For summer flowers, there is nothing better than the Dahlia family. Now that June is ending and July is beginning, it is not too late to include Dahlias in your garden, both in the ground and in pots. Roger’s receives weekly shipments of fully grown Dahlias in bud and bloom for an instant splash of color and a constant source of cut flowers.
I first fell in love with Dahlias in the early 70s. While traveling in Europe, I stumbled upon , on the shores of the Danube, a 20 foot wooden sky blue skiff that some creative gardener had filled with Dahlias. The huge flowers in a riot of colors against the blue of the skiff and the dark river water branded a picture in my memory that I will never forget.
Dahlias produce more flowers, in more sizes, shapes and colors, per dollar spent than any other plant I know. Additionally, the tubers can be removed in the fall and stored until next March at which time they can be divided and replanted. Yes, the tubers multiply prolifically so you can have more plants for yourself or to share with friends.
As they grow, Dahlias may need some staking for support. Bamboo stakes are inexpensive and reliable. Dahlias will benefit from regular feeding to keep them blooming. I recommend Rogers Flower Food, an easy to apply water soluble especially designed for blooming plants. Like most flowering plants, the more you cut, the more they bloom.
Here are some of my favorites:
I don’t dig up my dahlia’s unless I am dividing them to share. I have left the same dahlia’s in the same spot for up to 8 years here in Newport Beach – Thomas Edison, Duet, Bitsy, China Doll. Don’t make more work than you have to!

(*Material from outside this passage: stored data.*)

(** * Bepensa commercial-intelligence simulator: population and assignment engine

    A shallow embedding of [src/src/simulador_reduced.py]: the weight
    normaliser, the schema enforcer, the holiday seasonality loop, the
    customer lifecycle simulator, the fleet generator and the route
    generator, with the properties the specification states about them.

    Conventions of the embedding.
    - Python [float]s are idealised as exact rationals ([Q]); every result
      about a numeric value is a result about that idealisation.
    - A Python [dict] with string keys is an association list, looked up
      from the left; a raised exception is a value of [PyError].
    - Library randomness (numpy's [Generator], Python's [random], Faker) is
      an interface ([Azar]) of state-passing operations with the range
      contracts the libraries document. *)

From Stdlib Require Import List ZArith QArith Qround Qabs Qminmax Lqa Lia Bool.
From Stdlib Require Import String Ascii Decimal DecimalNat DecimalString.
Import ListNotations.

Local Open Scope string_scope.
Local Open Scope Q_scope.

(* ================================================================== *)
(** ** Python run-time values shared by every component *)

Inductive PyError : Type :=
| ValueError (msg : string)
| KeyError (key : string)
| IndexError (msg : string).

Inductive LogRecord : Type :=
| LogInfo (msg : string)
| LogWarning (msg : string)
| LogError (msg : string).

Definition Dict (V : Type) : Type := list (string * V).

(** [d.get(k)] *)
Fixpoint dict_get {V : Type} (d : Dict V) (k : string) : option V :=
  match d with
  | [] => None
  | (k', v) :: rest => if String.eqb k' k then Some v else dict_get rest k
  end.

(** [d[k] = v]: an existing key keeps its position, a new key goes last. *)
Fixpoint dict_set {V : Type} (d : Dict V) (k : string) (v : V) : Dict V :=
  match d with
  | [] => [(k, v)]
  | (k', v') :: rest =>
      if String.eqb k' k then (k', v) :: rest else (k', v') :: dict_set rest k v
  end.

First of all, thank you for reading my blog and for taking the time to respond.
My guess is that you are blessed with nice, sandy soil that drains well. In this case, assuming that you have no need t plant in your dahlia zone, you are correct…..your dahlia tubers will survive from year to year in the ground.
In other situations, my house, for instance, where the soil is the very definition of adobe……as in build houses…..
the tubers would rot in the dense, damp soil.
In point of fact, dahlia nut that I am, I grow my dahlias in big pots, 27 of them this summer, and then remove the tubers to make room for other plantings in the same pots.
If I were to not replant the pots seasonally, I could simply turn the pots on their sides or cover them and allow the tubers to sleep all winter……..I follow this procedure with my pots of tuberous begonias.
Early next spring when we have tubers for sale at Rogers, i urge you to add Cafe au Lait to your collection.